I honestly don't know, but I am going to try.
It was time.
Time for me to go back to work. I have to say right up front that I have never been one to want to go back into work. I LOVED staying at home and
After many applications and three interviews, I got a job at the high school as a special educational assistant.
Boy, was I excited! And a bit not knowing what to expect.
This job is such a mixed bag:
*I haven't loved and disliked a job on such a level before.
*Some days, some minutes, actually some seconds you can feel so content and full then feel frustrated and mad the very next.
*Some kids make your day, not matter what. Other kids...well...you get the picture.
*I have felt to humbled by the intensity of the job and at the same time empowered.
*I don't see certain "duties" as a bother at all anymore.

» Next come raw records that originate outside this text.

(** * Properties of the registry and of the broadcast *)

Section broadcast.
Import Server.
Implicit Types (σ : State) (s subscriber : ProjectSubscriber).
Implicit Types (subscribers : list ProjectSubscriber) (project : loc).
Implicit Types (projectID fromID socketID : string).

Lemma notifyAll_cons project fromID s subscribers σ :
  notifyAll project fromID (s :: subscribers) σ
  = andThen (notify project fromID s σ) (notifyAll project fromID subscribers).
Proof.
  unfold notifyAll. cbn [foldl andThen].
  destruct (notify project fromID s σ) as [σ1|σ1 reason]; [done|].
  cbn [andThen]. induction subscribers as [|s' l IH]; [done|]. by cbn.
Qed.

Lemma notify_sent project fromID s σ :
  ∃ new, sent (stateOf (notify project fromID s σ)) = sent σ ++ new ∧
         Forall (addressedTo project fromID [s]) new.
Proof.
  unfold notify. case_decide as Hfrom.
  { exists []. by rewrite app_nil_r. }
  destruct (projects σ !! project) as [p|]; cbn.
  2: { exists []. by rewrite app_nil_r. }
  destruct (chans σ !! channel s) as [ch|]; cbn.
  2: { exists []. by rewrite app_nil_r. }
  destruct (selectSend project ch); cbn.
  - eexists [_]. split; [done|]. apply Forall_singleton.
    repeat split; cbn; [set_solver|done].
  - exists []. by rewrite app_nil_r.
  - exists []. by rewrite app_nil_r.
Qed.

Lemma addressedTo_mono project fromID l1 l2 d :
  l1 ⊆ l2 → addressedTo project fromID l1 d → addressedTo project fromID l2 d.
Proof. intros Hsub (? & ? & ? & ?). repeat split; try done. by apply Hsub. Qed.

Lemma notifyAll_sent project fromID subscribers σ :
  ∃ new, sent (stateOf (notifyAll project fromID subscribers σ)) = sent σ ++ new ∧
         Forall (addressedTo project fromID subscribers) new.
Proof.
  revert σ. induction subscribers as [|s l IH]; intros σ.
  { exists []. cbn. by rewrite app_nil_r. }
  rewrite notifyAll_cons.
  destruct (notify_sent project fromID s σ) as (new1 & Hs1 & Hf1).
  destruct (notify project fromID s σ) as [σ1|σ1 reason]; cbn [andThen stateOf] in *.
  - destruct (IH σ1) as (new2 & Hs2 & Hf2).
    exists (new1 ++ new2). rewrite Hs2, Hs1, app_assoc. split; [done|].
    apply Forall_app. split.
    + eapply Forall_impl; [done|]. intros d. apply addressedTo_mono. set_solver.
    + eapply Forall_impl; [done|]. intros d. apply addressedTo_mono. set_solver.
  - exists new1. split; [done|].
    eapply Forall_impl; [done|]. intros d. apply addressedTo_mono. set_solver.
Qed.

Lemma broadcast_sent projectID project fromID σ :
  ∃ new,
    sent (stateOf (broadcastProjectUpdate projectID project fromID σ)) = sent σ ++ new ∧
    Forall (addressedTo project fromID (subscribersOf σ projectID)) new.
Proof.
  unfold broadcastProjectUpdate, subscribersOf.
  destruct (projectSubscribers σ !! projectID) as [l|]; cbn.
  - apply notifyAll_sent.
  - exists []. by rewrite app_nil_r.
Qed.

Lemma notify_open project fromID s σ :
  (sockedID s ≠ fromID → ∀ ch, chans σ !! channel s = Some ch → closed ch = false) →
  is_Some (projects σ !! project) →
  ∃ σ', notify project fromID s σ = Done σ' ∧
        is_Some (projects σ' !! project) ∧
        projectSubscribers σ' = projectSubscribers σ ∧
        (∀ c, c ≠ channel s → chans σ' !! c = chans σ !! c) ∧
        chans σ' !! channel s = afterNotify project fromID s <$> chans σ !! channel s.
Proof.
  intros Hopen [p Hp]. unfold notify, afterNotify. case_decide as Hfrom.
  { exists σ. split_and!; eauto. by destruct (chans σ !! channel s). }
  rewrite Hp. cbn [chans].
  destruct (chans σ !! channel s) as [ch|] eqn:Hch.
  2: { eexists. split; [done|]. cbn. rewrite lookup_insert_eq, Hch. eauto. }
  unfold selectSend. rewrite (Hopen Hfrom ch) by done.
  destruct (length (buffer ch) <? capacity ch)%nat eqn:Hroom.
  - eexists. split; [done|]. cbn -[Nat.ltb]. rewrite !lookup_insert_eq, Hroom.
    split_and!; [eauto|done| |done].
    intros c Hc. by rewrite lookup_insert_ne.
  - eexists. split; [done|]. cbn -[Nat.ltb]. rewrite lookup_insert_eq, Hch, Hroom. eauto.
Qed.

Lemma notifyAll_open project fromID subscribers σ :
  NoDup (channel <$> subscribers) →
  (∀ s ch, s ∈ subscribers → sockedID s ≠ fromID →
           chans σ !! channel s = Some ch → closed ch = false) →
  is_Some (projects σ !! project) →
  ∃ σ', notifyAll project fromID subscribers σ = Done σ' ∧
        is_Some (projects σ' !! project) ∧
        projectSubscribers σ' = projectSubscribers σ ∧
        (∀ c, c ∉ (channel <$> subscribers) → chans σ' !! c = chans σ !! c) ∧
        (∀ s, s ∈ subscribers →
              chans σ' !! channel s
              = afterNotify project fromID s <$> chans σ !! channel s).
Proof.
  revert σ. induction subscribers as [|s l IH]; intros σ Hnd Hopen Hp.
  { exists σ. split_and!; try done. intros s Hs. by apply elem_of_nil in Hs. }
  rewrite fmap_cons in Hnd. apply NoDup_cons in Hnd as [Hs Hnd].
  destruct (notify_open project fromID s σ) as (σ1 & Hn & Hp1 & Hr1 & Hother & Hself);
    [intros; eapply Hopen; eauto; set_solver|done|].
  assert (∀ s', s' ∈ l → chans σ1 !! channel s' = chans σ !! channel s') as Hrest.
  { intros s' Hs'. apply Hother. intros Heq. apply Hs. rewrite <- Heq.
    by apply list_elem_of_fmap_2. }
  destruct (IH σ1) as (σ' & Hall & Hp' & Hr' & Hout & Hin); [done| |done|].
  { intros s' ch Hs' Hne Hch. rewrite Hrest in Hch by done.
    eapply Hopen; eauto. set_solver. }
  exists σ'. rewrite notifyAll_cons, Hn. cbn [andThen].
  split_and!; [done|done|congruence| |].
  - intros c Hc. rewrite Hout by set_solver. apply Hother. set_solver.
  - intros s' [->|Hs']%elem_of_cons.
    + by rewrite Hout.
    + by rewrite Hin, Hrest.
Qed.

(** Where no channel is closed. Every send of a broadcast goes to a
    subscriber of the document whose token differs from the origin token, in every registry state and
    whether or not the call completes. When the channels of the document's
    subscribers are pairwise distinct, none of the non-origin ones is closed
    and [project] points to a record, the call returns; it leaves the channel
    of a subscriber with the origin token as it was, and appends the update
    to the channel of every other subscriber that can accept a value. *)
Theorem broadcast_skips_origin_reaches_others projectID project fromID σ :
  (∃ new,
     sent (stateOf (broadcastProjectUpdate projectID project fromID σ)) = sent σ ++ new ∧
     ∀ d, d ∈ new →
          recipient d ∈ subscribersOf σ projectID ∧
          sockedID (recipient d) ≠ fromID ∧ update d = project) ∧
  (NoDup (channel <$> subscribersOf σ projectID) →
   (∀ s ch, s ∈ subscribersOf σ projectID → sockedID s ≠ fromID →
            chans σ !! channel s = Some ch → closed ch = false) →
   is_Some (projects σ !! project) →
   ∃ σ', broadcastProjectUpdate projectID project fromID σ = Done σ' ∧
     ∀ s ch, s ∈ subscribersOf σ projectID → chans σ !! channel s = Some ch →
       (sockedID s = fromID → chans σ' !! channel s = Some ch) ∧
       (sockedID s ≠ fromID → canAccept ch →
          chans σ' !! channel s
          = Some {| buffer := buffer ch ++ [project]; capacity := capacity ch;
                    closed := false |})).
Proof.
  split.
  - destruct (broadcast_sent projectID project fromID σ) as (new & Hs & Hf).
    exists new. split; [done|]. intros d Hd.
    rewrite Forall_forall in Hf. destruct (Hf d Hd) as (? & ? & ? & _). done.
  - unfold broadcastProjectUpdate, subscribersOf.
    destruct (projectSubscribers σ !! projectID) as [l|]; cbn [default].
    2: { intros _ _ _. exists σ. split; [done|]. intros s ch Hs. by apply elem_of_nil in Hs. }
    intros Hnd Hopen Hp.
    destruct (notifyAll_open project fromID l σ) as (σ' & Hall & _ & _ & _ & Hin);
      [done..|].
    exists σ'. split; [done|]. intros s ch Hs Hch.
    rewrite (Hin s Hs), Hch. unfold afterNotify. cbn -[Nat.ltb]. split.
    + intros Heq. by rewrite decide_True.
    + intros Hne [_ Hroom]. rewrite decide_False by done.
      by rewrite (proj2 (Nat.ltb_lt _ _) Hroom).
Qed.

The first week I was sorta tossed into it. Thankfully there was a lady that start the same day. I felt so much like a fish out of water for two days. Now I feel like I have been there much, much longer than two weeks. I have had so many great, funny conversations with a nonverbal student, changed teenage boy diapers, pushed and pushed wheelchairs around (my poor hamstrings screamed on day 3), broken up a few fights, ran after a couple of "runners", been hugged, kissed, drooled on, pinched, scratched, bruised (sometimes all in the same day), cooked with them, cleaned with them, learn more things than I thought I'd ever learn at this job.
I feel tougher. I have felt broken down. I feel fuller. I have felt like giving up. I have gotten so connected to the students. And yet when one or two of them are absent golly, it is so much calmer.
I really like the the people I work with. I love the kids in our class, even the hard ones. I do miss being at home, but am getting a routine. I don't know how long I am going to work, but man do Fridays take on a-whole-nother meaning these days.